‘Bombshell’ patent ruling seen as favouring foreign drug companies
OT TAWA A Supreme Court ruling Friday that overhauls patent law will largely favour multinational patent holders over the country’s own startups and may ease NAFTA talks due to begin with the U.S. this year, observers say.
The decision, the latest from a Canadian court to reshape intellectual property rights, effectively lowers the bar to receive and defend a patent in the country, tilting the playing field in favour of existing holders. It threatens to upend the domestic technology sector and undercut Prime Minister Justin Trudeau’s aims of reshaping Canada as a leader in innovative and next-generation industries.
“It’s a bombshell of a decision,” said Richard Gold, a law professor at Montreal’s McGill University who studies intellectual property. He’s a member of the university’s Centre For Intellectual Property Policy, which intervened in the case. “We’re now the only country in the developed world that when an inventor says, ‘my invention does X,’ it doesn’t actually have to do X.”
The Supreme Court ruled that a current standard, known as the Promise Doctrine, goes too far, because it allows for patents to be invalidated if an invention doesn’t do any of the things it promised.
The decision removes a potential spur in North American Free Trade Agreement talks, due to begin as early as August, by resolving an issue the U.S. had already flagged.
It follows another ruling this week that ordered Alphabet’s Google to remove search results from websites offering goods that infringe on intellectual property.

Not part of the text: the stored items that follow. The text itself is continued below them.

(** depth, in_string, escaped *)
Definition nesting_state : Type := nat * bool * bool.
Definition is_open (c : ascii) : bool := Ascii.eqb c "[" || Ascii.eqb c "{".
Definition is_close (c : ascii) : bool := Ascii.eqb c "]" || Ascii.eqb c "}".
Definition nesting_step (limit : nat) (st : nesting_state) (c : ascii) : option nesting_state :=
  let '(depth, in_string, escaped) := st in
  if in_string then
    if escaped then Some (depth, true, false)
    else if Ascii.eqb c backslash then Some (depth, true, true)
    else if Ascii.eqb c dquote then Some (depth, false, escaped)
    else Some st
  else if Ascii.eqb c dquote then Some (depth, true, escaped)
  else if is_open c then if (limit <? S depth)%nat then None else Some (S depth, in_string, escaped)
  else if is_close c then Some (Nat.pred depth, in_string, escaped)
  else Some st.
Fixpoint nesting_run (limit : nat) (st : nesting_state) (payload : bytes) : option nesting_state :=
  match payload with
  | [] => Some st
  | c :: payload => st ← nesting_step limit st c; nesting_run limit st payload
  end.
Definition _json_nesting_exceeds (payload : bytes) (limit : nat) : bool :=
  match nesting_run limit (0%nat, false, false) payload with None => true | Some _ => false end.

(** The depth of a value *)
Definition max_of {A} (f : A → nat) (l : list A) : nat := foldr (λ x n, Nat.max (f x) n) 0%nat l.
Fixpoint depth (j : json) : nat :=
  match j with
  | JArr l => S (max_of depth l)
  | JObj l => S (max_of (λ kv, depth (snd kv)) l)
  | _ => 0
  end.

Section run.
Context (limit : nat).
Implicit Types (d : nat) (s r : string).
Notation run st s := (nesting_run limit st (lit s)).
Notation plain d := (d, false, false).
Notation quoted d := (d, true, false).

(** Bytes the count ignores *)
Definition ignored (c : ascii) : bool := negb (Ascii.eqb c dquote || is_open c || is_close c).
Lemma run_ignored d c s : ignored c = true → run (plain d) (String c s) = run (plain d) s.
Proof.
  unfold ignored. rewrite negb_true_iff, !orb_false_iff. intros [[H1 H2] H3].
  cbn [lit list_ascii_of_string nesting_run nesting_step]. by rewrite H1, H2, H3.
Qed.
Lemma run_word d w s : string_all ignored w = true → run (plain d) (w +:+ s) = run (plain d) s.
Proof.
  induction w as [|c w IH]; [done|]. cbn [string_all]. intros [Hc Hw]%andb_true_iff.
  rewrite str_app_cons, run_ignored by done. by apply IH.
Qed.
Lemma run_dquote d s : run (plain d) (String dquote s) = run (quoted d) s.
Proof. done. Qed.
Lemma run_open d c s : is_open c = true →
  run (plain d) (String c s) = if (limit <? S d)%nat then None else run (plain (S d)) s.
Proof.
  intros H. cbn [lit list_ascii_of_string nesting_run nesting_step]. rewrite H.
  destruct (Ascii.eqb_spec c dquote) as [->|_]; [done|]. by destruct (limit <? S d)%nat.
Qed.
Lemma run_close d c s : is_close c = true → run (plain (S d)) (String c s) = run (plain d) s.
Proof.
  intros H. cbn [lit list_ascii_of_string nesting_run nesting_step]. rewrite H.
  destruct (Ascii.eqb_spec c dquote) as [->|_]; [done|].
  by destruct c as [[] [] [] [] [] [] [] []].
Qed.

Lemma digit_ignored c : is_digit c = true → ignored c = true.
Proof. by destruct c as [[] [] [] [] [] [] [] []]. Qed.
Lemma run_skip_ws d s : run (plain d) (skip_ws s) = run (plain d) s.
Proof.
  induction s as [|c s IH]; [done|]. cbn [skip_ws]. destruct (is_ws c) eqn:E; [|done].
  rewrite run_ignored by by destruct c as [[] [] [] [] [] [] [] []]. done.
Qed.
Lemma span_digits_text s : fst (span_digits s) +:+ snd (span_digits s) = s ∧ string_all is_digit (fst (span_digits s)) = true.
Proof.
  induction s as [|c s [IH1 IH2]]; [done|]. cbn [span_digits]. destruct (is_digit c) eqn:E; [|done].
  destruct (span_digits s) as [a b]. cbn [fst snd] in *. rewrite str_app_cons, IH1. cbn. by rewrite E, IH2.
Qed.
Lemma digits_ignored w : string_all is_digit w = true → string_all ignored w = true.
Proof. induction w as [|c w IH]; [done|]. cbn. intros [H1 H2]%andb_true_iff. by rewrite (digit_ignored c H1), IH. Qed.
Lemma run_span_digits d s : run (plain d) (snd (span_digits s)) = run (plain d) s.
Proof.
  destruct (span_digits_text s) as [H1 H2]. rewrite <- H1 at 2. symmetry. by apply run_word, digits_ignored.
Qed.

Lemma run_scan_frac d s : run (plain d) (snd (scan_frac s)) = run (plain d) s.
Proof.
  destruct s as [|c s]; [done|]. unfold scan_frac. destruct c as [[] [] [] [] [] [] [] []]; try done.
  pose proof (run_span_digits d s) as H. destruct (span_digits s) as [[|c ds] r]; [done|]. cbn [snd] in *.
  by rewrite run_ignored.
Qed.
Lemma run_scan_exp d s : run (plain d) (snd (scan_exp s)) = run (plain d) s.
Proof.
  destruct s as [|c s]; [done|]. unfold scan_exp. destruct (_ || _) eqn:Ec; [|done].
  assert (ignored c = true) as Hc.
  { apply orb_true_iff in Ec as [->%Ascii.eqb_eq | ->%Ascii.eqb_eq]; done. }
  set (p := match s with String "+" t => ("+", t) | String "-" t => ("-", t) | _ => ("", s) end).
  assert (run (plain d) (snd p) = run (plain d) s) as Hp.
  { subst p. destruct s as [|e s]; [done|]. destruct e as [[] [] [] [] [] [] [] []]; try done; by rewrite run_ignored. }
  destruct p as [sg s2]. pose proof (run_span_digits d s2) as H. cbn [snd] in Hp.
  destruct (span_digits s2) as [[|e ds] r]; [done|]. cbn [snd] in *. rewrite run_ignored by done. congruence.
Qed.
Lemma run_scan_number d s j r : scan_number s = Some (j, r) → run (plain d) s = run (plain d) r ∧ depth j = 0%nat.
Proof.
  unfold scan_number.
  set (p := match s with String "-" t => ("-", t) | _ => ("", s) end).
  assert (run (plain d) (snd p) = run (plain d) s) as Hp.
  { subst p. destruct s as [|e s]; [done|]. destruct e as [[] [] [] [] [] [] [] []]; try done; by rewrite run_ignored. }
  destruct p as [sg s1]. cbn [snd] in Hp. destruct (span_digits_text s1) as [Ht Hd].
  destruct (span_digits s1) as [[|c ds] s2]; [done|]. cbn [fst snd] in *.
  set (q := if Ascii.eqb c "0" then ("0", ds +:+ s2) else (String c ds, s2)).
  assert (run (plain d) (snd q) = run (plain d) s1) as Hq.
  { subst q. rewrite <- Ht. cbn in Hd. apply andb_true_iff in Hd as [Hc Hds].
    destruct (Ascii.eqb c "0"); cbn [snd].
    - by rewrite str_app_cons, run_ignored by by apply digit_ignored.
    - symmetry. apply run_word, digits_ignored. cbn. by rewrite Hc, Hds. }
  destruct q as [int s3]. pose proof (run_scan_frac d s3). destruct (scan_frac s3) as [fr s4].
  pose proof (run_scan_exp d s4). destruct (scan_exp s4) as [ex s5]. cbn [fst snd] in *.
  destruct (fr +:+ ex); [destruct (read_int _)|]; intros [= <- <-]; split; congruence || done.
Qed.

(** The inside of a string *)
Lemma run_quoted d c s : Ascii.eqb c dquote = false → Ascii.eqb c backslash = false →
  run (quoted d) (String c s) = run (quoted d) s.
Proof. intros H1 H2. cbn [lit list_ascii_of_string nesting_run nesting_step]. by rewrite H1, H2. Qed.
Lemma run_escape d e s : run (quoted d) (String backslash (String e s)) = run (quoted d) s.
Proof. done. Qed.
Lemma run_hex d c s n : hex_value c = Some n → run (quoted d) (String c s) = run (quoted d) s.
Proof. intros H. apply run_quoted; destruct c as [[] [] [] [] [] [] [] []]; done. Qed.
Lemma hex4_values a b c e n : hex4_value a b c e = Some n →
  is_Some (hex_value a) ∧ is_Some (hex_value b) ∧ is_Some (hex_value c) ∧ is_Some (hex_value e).
Proof.
  unfold hex4_value. destruct (hex_value a), (hex_value b), (hex_value c), (hex_value e); done.
Qed.
Lemma run_hex4 d a b c e n s : hex4_value a b c e = Some n →
  run (quoted d) (String a (String b (String c (String e s)))) = run (quoted d) s.
Proof.
  intros ((? & Ha) & (? & Hb) & (? & Hc) & (? & He))%hex4_values.
  by rewrite (run_hex d a _ _ Ha), (run_hex d b _ _ Hb), (run_hex d c _ _ Hc), (run_hex d e _ _ He).
Qed.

Friday’s ruling “removes a key irritant,” Michael Geist, a law professor at the University of Ottawa, said in a written statement. “Combined with the Google case from earlier this week, Canada is now home to some of the toughest anti-piracy laws in the world along with some of the friendliest patent rules for patent holders.”
While Canadian patents will now be easier to get for domestic and foreign firms alike, the vast majority of existing patents in Canada are foreign-held — and emboldened multinationals will probably now be able to gum up the system to the disadvantage of Canadian firms, Gold said. “The effect is we’re making it harder for the smaller players to come up with the invention,” Gold said.
Friday’s ruling specifically allowed an appeal from the Canadian unit of Cambridge, U.K.-based pharmaceutical giant AstraZeneca Plc, maker of a drug called Nexium. The dispute with Apotex Inc., a closely held Toronto-based firm that bills itself as the largest Canadian-owned pharmaceutical company, is over a generic version of the drug.
The ruling “obliterates” the Canadian patent law principle known as the “Promise Doctrine,” Gold said. With its ruling, the court made Canadian patents much easier to get and hold than, for instance, in the U.S. It gives large holders of intellectual property — such as those in the pharmaceutical sector or giants like Microsoft Corp. and Alphabet Inc. — the upper hand in Canada, Gold said.
“It means patents that they have that might be ruled invalid in the United States might be ruled valid in Canada, so it gives them more leverage against Canadian firms,” he said. “This is a boon to foreign patent holders.”
Courts in Canada had previously ruled patents are only valid if the invention does what the patent says it will do and the courts had generally been strict in their application, said Florian Martin-Bariteau, director of the University of Ottawa’s Centre for Law, Technology and Society.